Items from a dataset
__________
(* ===== verification/DemoVirtio.v ===== *)
(** A device that serves requests one by one, and a process that writes a block
    with it: the call, the device, the interrupt and the return; and the registers
    of a device when it is set up. *)
From S2P Require Import Prelude Riscv PhysMem Kalloc PageTable Spinlock Bio Virtio VirtioProofs VirtioSpec VirtioInit Demo.

(** A device of four blocks. It answers the request it has, or takes the next; a
    block it does not have is an error (VIRTIO_BLK_S_IOERR, 1), with the buffer or
    the block left as it was; a request it does not understand it leaves alone. *)
Definition prompt (s : vst) : option (bool * vst) :=
  match work s with
  | h :: rest =>
      Some (match decode h s with
            | Some (w, b, a, t) =>
                if a <? 4 * BSIZE then (false, finish h rest (answer w b a t 0 (wanted w b a s) s))
                else (true, finish h rest (answer w b a t 1 (wanted (negb w) b a s) s))
            | None => (false, s)
            end)
  | [] => if seen s =? avail_idx s then None else Some (false, fetch s)
  end.

#[local] Instance prompt_device : BlockDevice.
Proof.
  refine {| dev_step := fun s e s' => prompt s = Some (e, s') |}.
  - intros s e s'. unfold prompt. destruct (work s) as [|h rest] eqn:E.
    + destruct (Z.eqb_spec (seen s) (avail_idx s)); [done|]. intros [= <- <-]. by apply dev_fetch.
    + destruct (decode h s) as [[[[w b] a] t]|] eqn:P.
      * destruct (a <? 4 * BSIZE); intros [= <- <-]; [by apply (dev_finish s h [] rest w b a t)|].
        apply (dev_error s h [] rest w b a t); [done|done|lia|apply length_wanted].
      * intros [= <- <-]. apply (dev_undefined s h); [rewrite E; set_solver|done].
  - intros s H. unfold prompt. destruct (work s) as [|h rest].
    + destruct H as [H|H]; [|done]. destruct (Z.eqb_spec (seen s) (avail_idx s)); [done|by eexists _, _].
    + destruct (match decode h s with Some _ => _ | None => _ end) as [e s']. by eexists _, _.
Defined.

Definition page_of (v : Z) : list Z := replicate 1024 v.
Definition bufs0 : nat -> vbuf := fun b => mkVb (3 + Z.of_nat b) 0 (page_of (7 + Z.of_nat b)).
Definition disk0 : Z -> Z := fun _ => 0.

Definition dev_next (s : vst) : vst := match prompt s with Some (_, s') => s' | None => s end.

(** Process 0 writes buffer 0, which is block 3; or buffer 1, which is block 4
    and is not on the disk. *)
Definition v0 : vst := virtio_start bufs0 disk0.
Definition v1 (b : nat) : vst := after (virtio_disk_rw 0 b true v0) v0.
Definition v2 (b : nat) : vst := dev_next (v1 b).
Definition v3 (b : nat) : vst := dev_next (v2 b).
Definition v4 : vst := after (virtio_disk_intr (v3 0)) (v3 0).
Definition v5 : vst := after (rw_resume 0 v4) v4.

Lemma bufs0_usable b : (b < 100)%nat -> usable (bufs0 b).
Proof. intros Hb. split; cbn [bufs0 vb_blockno vb_data]; [lia|]. unfold page_of. by rewrite length_replicate. Qed.

Lemma after_Ret {S A} (o : outcome S A) d a s : o = Ret a s -> o = Ret a (after o d).
Proof. by intros ->. Qed.

(** A step of the device, by whether it reports an error. *)
Lemma prompt_runs s e : option_map fst (prompt s) = Some e -> dev_step s e (dev_next s).
Proof. unfold dev_next. cbn. destruct (prompt s) as [[e' s']|]; cbn; [|done]. by intros [= ->]. Qed.

Lemma call1 b : (b < 2)%nat -> vstep v0 (Some (LCall 0 b true)) (v1 b).
Proof.
  intros Hb. assert (He : exclusive v0 b) by (intros i b' [(w & H)|(w & h & H)]; discriminate).
  apply vs_call; [done|exact He|by apply bufs0_usable; lia|].
  destruct (rw_run v0 0 b true (vinv_start _ _)) as (s' & E & _); [|by eapply after_Ret].
  split; [intros i b' C _; by apply (He i)|by apply bufs0_usable; lia|intros ? ? ? ?; discriminate].
Qed.

Lemma run1 b : (b < 2)%nat -> vruns bufs0 disk0 [LCall 0 b true] (v1 b).
Proof. intros Hb. exact (vr_step _ _ [] v0 (Some (LCall 0 b true)) (v1 b) (vr_start _ _) (call1 b Hb)). Qed.

Lemma run2 b : (b < 2)%nat -> option_map fst (prompt (v1 b)) = Some false -> vruns bufs0 disk0 [LCall 0 b true] (v2 b).
Proof.
  intros Hb E. apply (vr_step _ _ [LCall 0 b true] (v1 b) None (v2 b)); [by apply run1|]. by apply vs_dev, prompt_runs.
Qed.

Lemma run3 : vruns bufs0 disk0 [LCall 0 0 true] (v3 0).
Proof.
  apply (vr_step _ _ [LCall 0 0 true] (v2 0) None (v3 0)); [apply run2; [lia|vm_compute; reflexivity]|].
  apply vs_dev, prompt_runs. vm_compute. reflexivity.
Qed.

Lemma run3_error : vruns bufs0 disk0 [LCall 0 1 true; LError] (v3 1).
Proof.
  apply (vr_step _ _ [LCall 0 1 true] (v2 1) (Some LError) (v3 1)); [apply run2; [lia|vm_compute; reflexivity]|].
  apply vs_error, prompt_runs. vm_compute. reflexivity.
Qed.

Lemma run4 : vruns bufs0 disk0 [LCall 0 0 true] v4.
Proof.
  apply (vr_step _ _ [LCall 0 0 true] (v3 0) None v4); [exact run3|]. apply vs_intr.
  destruct (runs_inv _ _ _ _ run3) as (I & _ & F).
  destruct (intr_run (v3 0) I) as [(s' & E & _)|[_ Hf%F]]; [by eapply after_Ret|exfalso; set_solver].
Qed.

Lemma step5 : vstep v4 (Some (LRet 0)) v5.
Proof.
  assert (Hat : at_v v4 0 = VWait 0 true 0) by (vm_compute; reflexivity).
  apply vs_return; [vm_compute; reflexivity|by rewrite Hat|]. eapply after_Ret. unfold rw_resume, mbind, M_bind, getS. rewrite Hat.
  apply return_run; [eapply vi_req; [exact (proj1 (runs_inv _ _ _ _ run4))|exact Hat]|vm_compute; discriminate].
Qed.

Lemma virtio_refines_witness :
  (exists a, aruns bufs0 disk0 [LCall 0 0 true; LRet 0] a /\ a ≡ abs_of v5) /\
  (exists a, aruns bufs0 disk0 [LCall 0 1 true; LError] a /\ a ≡ abs_of (v3 1)) /\ a_call (abs_of (v3 1)) 0 = AFailed 1 true.
Proof.
  split; [|split].
  - apply virtio_refines. exact (vr_step _ _ [LCall 0 0 true] v4 (Some (LRet 0)) v5 run4 step5).
  - apply virtio_refines. exact run3_error.
  - vm_compute. reflexivity.
Defined.

Lemma virtio_safe_witness :
  (exists b w h, at_v v4 0 = VWait b w h /\ at_v v5 0 = VOut /\ info_status v4 h = 0 /\
     block_at (platter v5) (BSIZE * vb_blockno (vbufs v5 b)) BSIZE = vb_data (vbufs v5 b)) /\
  virtio_disk_intr (v3 1) = Panic "virtio_disk_intr status".
Proof.
  split.
  - apply (virtio_safe bufs0 disk0 [LCall 0 0 true] v4 run4). exact step5.
  - apply (virtio_safe bufs0 disk0 [LCall 0 1 true; LError] (v3 1) run3_error). set_solver.
Defined.

Lemma virtio_progress_witness : (exists e s', dev_step (v1 0) e s') \/
  (exists s' j b' w' h', virtio_disk_intr (v1 0) = Ret tt s' /\ waits (v1 0) j b' w' h' /\ vb_disk (vbufs (v1 0) b') = 1 /\ vb_disk (vbufs s' b') <> 1) \/
  (exists j s', asleep (v1 0) j = false /\
    (rw_resume j (v1 0) = Ret true s' \/ exists b' w' h, at_v (v1 0) j = VStart b' w' /\ rw_resume j (v1 0) = Ret false s' /\ waits s' j b' w' h)) \/
  (LError ∈ [LCall 0 0 true] /\ virtio_disk_intr (v1 0) = Panic "virtio_disk_intr status").
Proof.
  apply (virtio_progress bufs0 disk0 [LCall 0 0 true] (v1 0) 0 0).
  - apply run1. lia.
  - right. exists true, 0. vm_compute. reflexivity.
Defined.

(** ** Registers *)
Definition last_write (out : list (Z * Z)) (r : Z) : Z := foldl (fun v x => if fst x =? r then snd x else v) 0 out.
Definition demo_reg (out : list (Z * Z)) (r : Z) : Z :=
  if r =? VIRTIO_MMIO_MAGIC_VALUE then 0x74726976 else if r =? VIRTIO_MMIO_VERSION then 2 else if r =? VIRTIO_MMIO_DEVICE_ID then 2
  else if r =? VIRTIO_MMIO_VENDOR_ID then 0x554d4551 else if r =? VIRTIO_MMIO_DEVICE_FEATURES then 0x71000ee6
  else if r =? VIRTIO_MMIO_QUEUE_NUM_MAX then 1024 else last_write out r.

Lemma demo_reg_answers : disk_answers demo_reg 0x71000ee6 1024.
Proof.
  split; [done|done| |intros out|done].
  - intros out v. unfold demo_reg. cbn. unfold last_write. by rewrite foldl_snoc.
  - intros Hr. unfold demo_reg. cbn. unfold last_write. induction out as [|[r v] out IH] using rev_ind; [done|]. rewrite foldl_snoc. cbn.
    destruct (Z.eqb_spec r VIRTIO_MMIO_QUEUE_READY) as [->|]; [exfalso; apply (Hr v); set_solver|]. apply IH. intros v' Hv. apply (Hr v'). set_solver.
Qed.

Lemma virtio_init_witness : exists q s', virtio_disk_init demo_reg (mkI boot []) = Ret q s' /\ last_write (i_out s') VIRTIO_MMIO_DRIVER_FEATURES = 0x41000646.
Proof.
  destruct (virtio_init_correct demo_reg 0x71000ee6 1024 root (nth 0 free0 0) (nth 1 free0 0) (drop 2 free0) boot) as (pm' & R & _);
    [exact demo_reg_answers|lia|unfold NUM; lia|exact boot_inv|].
  eexists _, _. split; [exact R|]. vm_compute. reflexivity.
Defined.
__________
§ What you need to do
Give the number of lines above that contain the word "LError", with no other text.

§ Reply
5